++++ Data section
(* ===== verification/AidlGenProps.v ===== *)
(** * AidlGenProps: what aidlgen loads

    Theorems on AidlGen: loading ends, loads each
    file once, and loads exactly what the named files need; a file named by a path
    that is not clean is loaded and then not found. *)

From stdpp Require Import base list numbers strings pretty gmap sorting.
From S2P Require Import Prelude Aidl TextScanner AidlExpr AidlResolve AidlResolveProps GoText AidlNames AidlLower Codegen CodegenExpr AidlGen.

Open Scope Z_scope.

Lemma elem_of_uniqueStrings x l : x ∈ uniqueStrings l ↔ ∃ v, v ∈ l ∧ v ≠ "" ∧ x = filepath_Clean v.
Proof.
  unfold uniqueStrings, sort_strings. rewrite merge_sort_Permutation, elem_of_remove_dups, list_elem_of_fmap.
  setoid_rewrite list_elem_of_filter. naive_solver.
Qed.

(** ** What a visit does *)

(** The loop carries any relation that the visits carry. *)
Lemma visit_all_ind (v : string → GM unit) (R : list string → graph → graph → Prop) :
  (∀ g, R [] g g) →
  (∀ p ps g g1 g2, v p g = (Ok tt, g1) → R ps g1 g2 → R (p :: ps) g g2) →
  ∀ ps g g', visit_all v ps g = (Ok tt, g') → R ps g g'.
Proof.
  intros H0 H1 ps. induction ps as [|p ps IH]; intros g g' H; cbn [visit_all] in H.
  - injection H as <-. apply H0.
  - apply bind_ok_inv in H as ([] & g1 & Hv & H). eapply H1; [exact Hv|]. by apply IH.
Qed.

Section Loading.
Context {doc content : Type} `{!FileSystem doc content}.

(** The path of a dependency is clean. *)
Lemma same_package_clean p f q : q ∈ resolveSamePackageRefs p f → filepath_Clean q = q ∧ Stat q = true.
Proof.
  unfold resolveSamePackageRefs, sort_strings. case_bool_decide; [by intros ?%elem_of_nil|].
  rewrite merge_sort_Permutation, list_elem_of_filter, list_elem_of_fmap.
  intros ((_ & Hs) & n & -> & _). by rewrite filepath_Clean_idem.
Qed.

Lemma resolve_import_found path roots q : resolveImportFile path roots = Some q →
  Stat q = true ∧ ∃ root, root ∈ roots ∧ q ∈ import_candidates path root.
Proof.
  unfold resolveImportFile. intros ([i x] & Hf & ->)%fmap_Some. apply list_find_Some in Hf as (Hi & Hs & _).
  split; [done|]. apply list_elem_of_lookup_2, list_elem_of_bind in Hi as (root & ? & ?). by exists root.
Qed.

Lemma import_files_clean f roots q : q ∈ import_files f roots → filepath_Clean q = q ∧ Stat q = true.
Proof.
  unfold import_files. rewrite list_elem_of_omap. intros (imp & _ & (Hs & root & _ & Hq)%resolve_import_found).
  split; [|done]. unfold import_candidates in Hq. apply list_elem_of_fmap in Hq as (i & -> & _). apply filepath_Clean_idem.
Qed.

(** ** The invariant of the graph *)

Record graph_wf (g : graph) : Prop := mkGraphWf {
  wf_once : NoDup (g_ordered g);
  wf_files : ∀ p, p ∈ g_ordered g ↔ is_Some (g_files g !! p);
  wf_parsed : ∀ p f, g_files g !! p = Some f →
    filepath_Clean p = p ∧ parseAIDLFile p = Ok f ∧ sourceRootsFor p f ⊆ g_searchRoots g;
  wf_roots : ∀ r, r ∈ g_searchRoots g → filepath_Clean r = r;
}.

(** Nothing is forgotten. *)
Definition grows (g g' : graph) : Prop :=
  g_ordered g ⊆ g_ordered g' ∧ g_files g ⊆ g_files g' ∧ g_searchRoots g ⊆ g_searchRoots g'.

(** The roots that an import of [p] is looked up in contain those of [p] itself. *)
Definition lookup_roots (g : graph) (p : string) (f : File) (local : list string) : Prop :=
  sourceRootsFor p f ⊆ local ∧ local ⊆ g_searchRoots g.

Definition depends (g : graph) (p q : string) : Prop :=
  ∃ f, g_files g !! p = Some f ∧
    (q ∈ resolveSamePackageRefs p f ∨ ∃ local, lookup_roots g p f local ∧ q ∈ import_files f local).

(** Everything that [p] needs is loaded. *)
Definition complete (g : graph) (p : string) : Prop :=
  ∃ f local, g_files g !! p = Some f ∧ lookup_roots g p f local ∧
    ∀ q, q ∈ resolveSamePackageRefs p f ∨ q ∈ import_files f local → q ∈ g_ordered g.

Definition visited (ps : list string) (g g' : graph) : Prop :=
  graph_wf g' ∧ grows g g' ∧ (∀ p, p ∈ ps → filepath_Clean p ∈ g_ordered g') ∧
  ∀ q, q ∈ g_ordered g' → q ∈ g_ordered g ∨
    complete g' q ∧ ∃ p, p ∈ ps ∧ rtc (depends g') (filepath_Clean p) q.

Lemma grows_trans g1 g2 g3 : grows g1 g2 → grows g2 g3 → grows g1 g3.
Proof. intros (? & ? & ?) (? & ? & ?). split_and!; by etrans. Qed.

Lemma lookup_roots_mono g g' p f local : grows g g' → lookup_roots g p f local → lookup_roots g' p f local.
Proof. intros (_ & _ & Hr) [? ?]. split; [done|by etrans]. Qed.

Lemma depends_mono g g' p q : grows g g' → depends g p q → depends g' p q.
Proof.
  intros Hg (f & Hf & Hd). exists f. split; [eapply lookup_weaken; [done|apply Hg]|].
  destruct Hd as [|(local & Hl & Hq)]; [by left|right]. exists local. split; [by eapply lookup_roots_mono|done].
Qed.

Lemma complete_mono g g' p : grows g g' → complete g p → complete g' p.
Proof.
  intros Hg (f & local & Hf & Hl & H). exists f, local.
  split; [eapply lookup_weaken; [done|apply Hg]|]. split; [by eapply lookup_roots_mono|].
  intros q Hq. by apply Hg, H.
Qed.

Lemma reaches_mono g g' p q : grows g g' → rtc (depends g) p q → rtc (depends g') p q.
Proof. intros Hg. apply rtc_subrel. intros x y. by apply depends_mono. Qed.

Lemma visited_nil ps g : graph_wf g → (∀ p, p ∈ ps → filepath_Clean p ∈ g_ordered g) → visited ps g g.
Proof. intros Hw Hp. split_and!; try done. by left. Qed.

Lemma visited_cons p ps g g1 g2 : visited [p] g g1 → visited ps g1 g2 → visited (p :: ps) g g2.
Proof.
  intros (_ & Hg1 & Hp1 & Hq1) (Hw2 & Hg2 & Hp2 & Hq2). split_and!; [done|by eapply grows_trans| |].
  - intros q [->|Hq]%elem_of_cons; [|by apply Hp2]. apply Hg2, Hp1. by left.
  - intros q [H|(Hc & r & Hr & Hrt)]%Hq2; [|right; split; [done|]; exists r; split; [by right|done]].
    apply Hq1 in H as [|(Hc & r & ->%list_elem_of_singleton & Hrt)]; [by left|right].
    split; [by eapply complete_mono|]. exists p. split; [by left|by eapply reaches_mono].
Qed.

Lemma visit_all_visited v : (∀ p g g', graph_wf g → v p g = (Ok tt, g') → visited [p] g g') →
  ∀ ps g g', visit_all v ps g = (Ok tt, g') → graph_wf g → visited ps g g'.
Proof.
  intros Hv. apply (visit_all_ind v (λ ps g g', graph_wf g → visited ps g g')).
  - intros g Hw. apply visited_nil; [done|]. by intros p ?%elem_of_nil.
  - intros p ps g g1 g2 H IH Hw. pose proof (Hv _ _ _ Hw H) as H1. eapply visited_cons; [done|]. apply IH, H1.
Qed.

Lemma uniqueStrings_clean l r : r ∈ uniqueStrings l → filepath_Clean r = r.
Proof. intros (v & _ & _ & ->)%elem_of_uniqueStrings. apply filepath_Clean_idem. Qed.

Lemma sourceRootsFor_clean p f r : r ∈ sourceRootsFor p f → filepath_Clean r = r.
Proof. unfold sourceRootsFor. case_bool_decide; apply uniqueStrings_clean. Qed.

Lemma uniqueStrings_keeps l r : filepath_Clean r = r → r ∈ l → r ∈ uniqueStrings l.
Proof.
  intros Hr Hl. apply elem_of_uniqueStrings. exists r. split_and!; [done| |done].
  rewrite <- Hr. apply filepath_Clean_nonempty.
Qed.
++++++++
#### [About this exercise]
Nothing but the lines from the start of the data through the line holding "unfold resolveSamePackageRefs, sort_strings." should be restated, and each one exactly.

#### [Solution]
(* ===== verification/AidlGenProps.v ===== *)
(** * AidlGenProps: what aidlgen loads

    Theorems on AidlGen: loading ends, loads each
    file once, and loads exactly what the named files need; a file named by a path
    that is not clean is loaded and then not found. *)

From stdpp Require Import base list numbers strings pretty gmap sorting.
From S2P Require Import Prelude Aidl TextScanner AidlExpr AidlResolve AidlResolveProps GoText AidlNames AidlLower Codegen CodegenExpr AidlGen.

Open Scope Z_scope.

Lemma elem_of_uniqueStrings x l : x ∈ uniqueStrings l ↔ ∃ v, v ∈ l ∧ v ≠ "" ∧ x = filepath_Clean v.
Proof.
  unfold uniqueStrings, sort_strings. rewrite merge_sort_Permutation, elem_of_remove_dups, list_elem_of_fmap.
  setoid_rewrite list_elem_of_filter. naive_solver.
Qed.

(** ** What a visit does *)

(** The loop carries any relation that the visits carry. *)
Lemma visit_all_ind (v : string → GM unit) (R : list string → graph → graph → Prop) :
  (∀ g, R [] g g) →
  (∀ p ps g g1 g2, v p g = (Ok tt, g1) → R ps g1 g2 → R (p :: ps) g g2) →
  ∀ ps g g', visit_all v ps g = (Ok tt, g') → R ps g g'.
Proof.
  intros H0 H1 ps. induction ps as [|p ps IH]; intros g g' H; cbn [visit_all] in H.
  - injection H as <-. apply H0.
  - apply bind_ok_inv in H as ([] & g1 & Hv & H). eapply H1; [exact Hv|]. by apply IH.
Qed.

Section Loading.
Context {doc content : Type} `{!FileSystem doc content}.

(** The path of a dependency is clean. *)
Lemma same_package_clean p f q : q ∈ resolveSamePackageRefs p f → filepath_Clean q = q ∧ Stat q = true.
Proof.
  unfold resolveSamePackageRefs, sort_strings. case_bool_decide; [by intros ?%elem_of_nil|].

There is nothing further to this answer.